As the cost-cutting spreads across the sector, the oil price needed to turn a profit in the oil sands should fall. Full-cycle break-even costs for new in situ and mining projects are now around $100/b, says Wood Mackenzie. Capp's numbers are lower, says Stringham, with the best new in situ and mining projects viable at $50-60/b and $65-80/b, respectively. All of those numbers are too high.

That's for new projects, though. Producing ones will also enjoy a fall in operating costs, but the oil price they need now is already low enough - just -- to keep them pumping oil during the slump and until prices recover, when the cash can be recycled into expansion. Wood Mackenzie says existing in situ projects 'top out' with a break-even price of $37/b, while for mining it is $40/b. "Even if projects do temporarily operate at a loss, we do not anticipate widespread shut-ins due to the reservoir risk and long-life nature of the resource," the consultancy says. Other analysts put operating costs much lower, and say they are already sliding fast. The drop in loonie's value to the US dollar helps, cutting the cost of imported materials.

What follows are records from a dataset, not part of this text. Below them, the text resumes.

(* ===== verification/Ext2Dir.v ===== *)
(** * ext2 directories

    Models the parts of [fs/ext2/dir.c] that work on the blocks of a directory.  An
    entry is named by the buffer of its page and its offset; a file name is the list
    of its characters.  The walk over the entries of a block follows [entrySize];
    every size but 0 moves on by at least one byte, so the fuel of 4097 rounds ends
    only on an entry of size 0, where the code loops for ever. *)

From S2P Require Import Prelude QLib Page BlockStore Ext2.
From Stdlib Require Import ZArith Lia.
From stdpp Require Import base numbers list.
Open Scope Z_scope.

Definition FILE_NAME_LEN : Z := 128.
Definition sizeof_dir : Z := Eval vm_compute in sizeof ext2_directory_entry.

Definition EXT2_FT_UNKNOWN : Z := 0.
Definition EXT2_FT_REG_FILE : Z := 1.
Definition EXT2_FT_DIR : Z := 2.
Definition EXT2_FT_CHRDEV : Z := 3.
Definition EXT2_FT_BLKDEV : Z := 4.
Definition EXT2_FT_FIFO : Z := 5.
Definition EXT2_FT_SOCK : Z := 6.
Definition EXT2_FT_SYMLINK : Z := 7.

Definition type_map : list Z :=
  [EXT2_FT_FIFO; EXT2_FT_CHRDEV; EXT2_FT_DIR; EXT2_FT_BLKDEV; EXT2_FT_REG_FILE; EXT2_FT_SYMLINK; EXT2_FT_SOCK].

(** [None] is the read behind the array for an index of 7. *)
Definition type_inode2dir (type : Z) : option Z :=
  let index := Z.shiftr type 13 in
  if 7 <? index then Some EXT2_FT_UNKNOWN else type_map !! Z.to_nat index.

Definition ALIGN4 (size : Z) : Z := MEM_ALIGN size 4.

Section dir.
Context {St : Type} `{B : BlockStore St} (i : ext2_sb_info).

(** The end of the block the entry at offset [o] is in; pages are aligned. *)
Definition DIR_END (o blockSize : Z) : Z := Z.land o (Z.lnot (blockSize - 1)) + blockSize.

(** The fields of the entry at offset [o] of the page [buf]. *)
Definition de_inode (buf o : Z) : M St Z := bs_load32 buf o.
Definition de_entrySize (buf o : Z) : M St Z := bs_load16 buf (o + 4).
Definition de_nameLen (buf o : Z) : M St Z := bs_load buf (o + 6).
Definition set_inode (buf o v : Z) : M St unit := bs_store32 buf o v.
Definition set_entrySize (buf o v : Z) : M St unit := bs_store16 buf (o + 4) v.
Definition set_nameLen (buf o v : Z) : M St unit := bs_store buf (o + 6) v.
Definition set_type (buf o v : Z) : M St unit := bs_store buf (o + 7) v.

Definition dir_len (buf o : Z) : M St Z :=
  n ← de_nameLen buf o; mret (ALIGN4 (sizeof_dir + n)).

Definition next_entry (buf o : Z) : M St Z := z ← de_entrySize buf o; mret (o + z).

(** [for_each_dir]: [body] answers [Some r] to leave the loop with [r]. *)
Definition for_each_dir {A} (buf o blockSize : Z) (body : Z → M St (option A)) : M St (option A) :=
  let fin := DIR_END o blockSize in
  loop 4097 (λ o : Z,
    if o <? fin then
      r ← body o;
      match r with
      | Some a => mret (inr (Some a))
      | None => o' ← next_entry buf o; mret (inl o')
      end
    else mret (inr None)) o.

(** [memcmp(name, dir->name, n)]: whether the characters are equal. *)
Fixpoint cmp_name (buf o : Z) (name : list Z) : M St bool :=
  match name with
  | [] => mret true
  | c :: name' =>
      x ← bs_load buf o;
      if x =? c then cmp_name buf (o + 1) name' else mret false
  end.

(** [memcpy(new->name, name, n)] *)
Fixpoint copy_name (buf o : Z) (name : list Z) : M St unit :=
  match name with
  | [] => mret tt
  | c :: name' => bs_store buf o c;; copy_name buf (o + 1) name'
  end.

(** The entry matches a name: it is in use and has these characters. *)
Definition match_entry (buf o : Z) (name : list Z) : M St bool :=
  ino ← de_inode buf o;
  if ino =? 0 then mret false
  else
    n ← de_nameLen buf o;
    if n =? Z.of_nat (length name) then cmp_name buf (o + sizeof_dir) name else mret false.

(** The search of [find_entry_disk] in one block: the inode number of the entry. *)
Definition find_in_block (buf blockSize : Z) (name : list Z) : M St (option Z) :=
  for_each_dir buf 0 blockSize (λ o,
    m ← match_entry buf o name;
    if m : bool then ino ← de_inode buf o; mret (Some ino) else mret None).

Definition merge_dir_entry (buf o blockSize : Z) : M St unit :=
  ino ← de_inode buf o;
  if negb (ino =? 0) then mret tt
  else
    size ← loop 4097 (λ '(h, size),
      if h <? DIR_END o blockSize then
        ino ← de_inode buf h;
        if negb (ino =? 0) then mret (inr size)
        else
          z ← de_entrySize buf h;
          h' ← next_entry buf h;
          mret (inl (h', u32 (size + z)))
      else mret (inr size)) (o, 0);
    set_entrySize buf o size.

(** The second half of [new_dir_entry]: fill the entry at [new] and split what is
    left of it.  Answers the offset of the entry returned, [None] for NULL. *)
Definition place_entry (buf new entrySize ino : Z) (name : list Z) (type : Z) : M St (option Z) :=
  sz ← de_entrySize buf new;
  if sz <? entrySize then mret None
  else
    set_inode buf new ino;;
    set_nameLen buf new (Z.of_nat (length name));;
    set_type buf new type;;
    copy_name buf (new + sizeof_dir) name;;
    sz ← de_entrySize buf new;
    let remain := u32 (sz - entrySize) in
    if ALIGN4 (sizeof_dir + 1) <? remain then
      set_entrySize buf new entrySize;;
      let rest := new + entrySize in
      set_inode buf rest 0;;
      set_entrySize buf rest remain;;
      mret (Some rest)
    else mret (Some new).

Definition new_dir_entry (buf o ino : Z) (name : list Z) (type : Z) : M St (option Z) :=
  let name_len := Z.of_nat (length name) in
  assertk (name_len <? FILE_NAME_LEN);;
  let entrySize := ALIGN4 (name_len + sizeof_dir) in
  dl ← dir_len buf o;
  let dirLen := ALIGN4 dl in
  old ← de_inode buf o;
  if negb (old =? 0) then
    z ← de_entrySize buf o;
    if u32 (z - dirLen) <? entrySize then mret None
    else
      let new := o + dirLen in
      set_entrySize buf new (u32 (z - dirLen));;
      set_entrySize buf o dirLen;;
      place_entry buf new entrySize ino name type
  else place_entry buf o entrySize ino name type.

(** One block of [create_dir_entry]: whether the entry was placed. *)
Definition create_in_block (buf blockSize ino : Z) (name : list Z) (type : Z) : M St (option unit) :=
  for_each_dir buf 0 blockSize (λ o,
    r ← new_dir_entry buf o ino name type;
    match r with
    | Some new => merge_dir_entry buf new blockSize;; bs_mark buf;; mret (Some tt)
    | None => mret None
    end).

(** One block of [remove_from_parent]. *)
Definition remove_in_block (buf blockSize : Z) (name : list Z) : M St (option unit) :=
  for_each_dir buf 0 blockSize (λ o,
    m ← match_entry buf o name;
    if m : bool then
      set_inode buf o 0;;
      merge_dir_entry buf o blockSize;;
      bs_mark buf;;
      mret (Some tt)
    else mret None).

(** The loop of [dir_empty] over one block: [Some tt] when an entry other than "."
    and ".." is in use. *)
Definition dot : Z := 46.
Definition nonempty_block (buf blockSize : Z) : M St (option unit) :=
  for_each_dir buf 0 blockSize (λ o,
    ino ← de_inode buf o;
    if ino =? 0 then mret None
    else
      c0 ← bs_load buf (o + sizeof_dir);
      if negb (c0 =? dot) then mret (Some tt)
      else
        n ← de_nameLen buf o;
        if n =? 1 then mret None
        else if n =? 2 then
          c1 ← bs_load buf (o + sizeof_dir + 1);
          if c1 =? dot then mret None else mret (Some tt)
        else mret (Some tt)).

(** ** Over the blocks of the directory *)

(** [for_each_block]: the iterator starts at [{0, 0, 0, 0}].  [fuel] bounds the number
    of blocks. *)
Definition for_each_block {A} (fuel : nat) (body : Z → M (@fs St) (option A)) : M fs (option A) :=
  loop fuel (λ id : list Z,
    '(bid, id') ← next_block i id;
    if bid =? 0 then mret (inr None)
    else
      r ← body bid;
      match r with
      | Some a => mret (inr (Some a))
      | None => mret (inl id')
      end) [0; 0; 0; 0].

Definition find_entry_disk (fuel : nat) (name : list Z) : M fs (option Z) :=
  for_each_block fuel (λ bid,
    buf ← on_store (ext2_block_read bid (sb i));
    on_store (find_in_block buf (blockSize (sb i)) name)).

(** [size] is [parent->size]; the answer is its new value. *)
Definition next_free_bno (size : Z) : Z := u32 (u64 (size + blockSize (sb i) - 1) / blockSize (sb i)).

Definition create_dir_entry (fuel : nat) (name : list Z) (ino type size : Z) : M fs Z :=
  r ← for_each_block fuel (λ bid,
    buf ← on_store (ext2_block_read bid (sb i));
    on_store (create_in_block buf (blockSize (sb i)) ino name type));
  match r with
  | Some _ => mret size
  | None =>
      bid ← alloc_block i (next_free_bno size);
      buf ← on_store (ext2_block_read bid (sb i));
      on_store (set_inode buf 0 0);;
      on_store (set_entrySize buf 0 (blockSize (sb i)));;
      _ ← on_store (new_dir_entry buf 0 ino name type);
      on_store (bs_mark buf);;
      mret (u64 (size + blockSize (sb i)))
  end.

(** The entries [.] and [..] of a new directory; [blocks[0]] is its first block. *)
Definition make_empty_dir (ino parent_ino : Z) : M fs unit :=
  f ← get;
  bid ← deref (blocks (info f) !! 0%nat);
  assertk (truth bid);;
  buf ← on_store (ext2_block_read bid (sb i));
  on_store (set_inode buf 0 0);;
  on_store (set_entrySize buf 0 (blockSize (sb i)));;
  r ← on_store (new_dir_entry buf 0 ino [dot] EXT2_FT_DIR);
  o ← deref r;
  _ ← on_store (new_dir_entry buf o parent_ino [dot; dot] EXT2_FT_DIR);
  on_store (bs_mark buf).

(** [linkCnt] and whether the inode is a directory are read from the inode. *)
Definition dir_empty (fuel : nat) (is_dir : bool) (linkCnt : Z) : M fs bool :=
  assertk is_dir;;
  if negb (linkCnt =? 2) then mret false
  else
    r ← for_each_block fuel (λ bid,
      buf ← on_store (ext2_block_read bid (sb i));
      on_store (nonempty_block buf (blockSize (sb i))));
    mret match r with Some _ => false | None => true end.

Definition remove_from_parent (fuel : nat) (name : list Z) : M fs unit :=
  _ ← for_each_block fuel (λ bid,
    buf ← on_store (ext2_block_read bid (sb i));
    on_store (remove_in_block buf (blockSize (sb i)) name));
  mret tt.
End dir.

So for all the gloom in the oil sands, there are also reasons for optimism. The sector is still growing, but the inevitable oil price correction should make it more resilient and efficient. Constructive critics of the developments - including the late Peter Lougheed, a former premier of Alberta - argued that the oil sands needed to be developed a project at a time. The industry disagreed. For now the market is weighing in, on Lougheed's side.

Back in the Gulf, meanwhile, if the architects of the latest oil bust want evidence of its success, they should look away from the oil sands; at least until 2017, when any slowdown will become more visible. Even as more planned projects stall, output from the oil sands will keep ticking ever higher, exacerbating the very glut that will eventually stunt development - just not yet.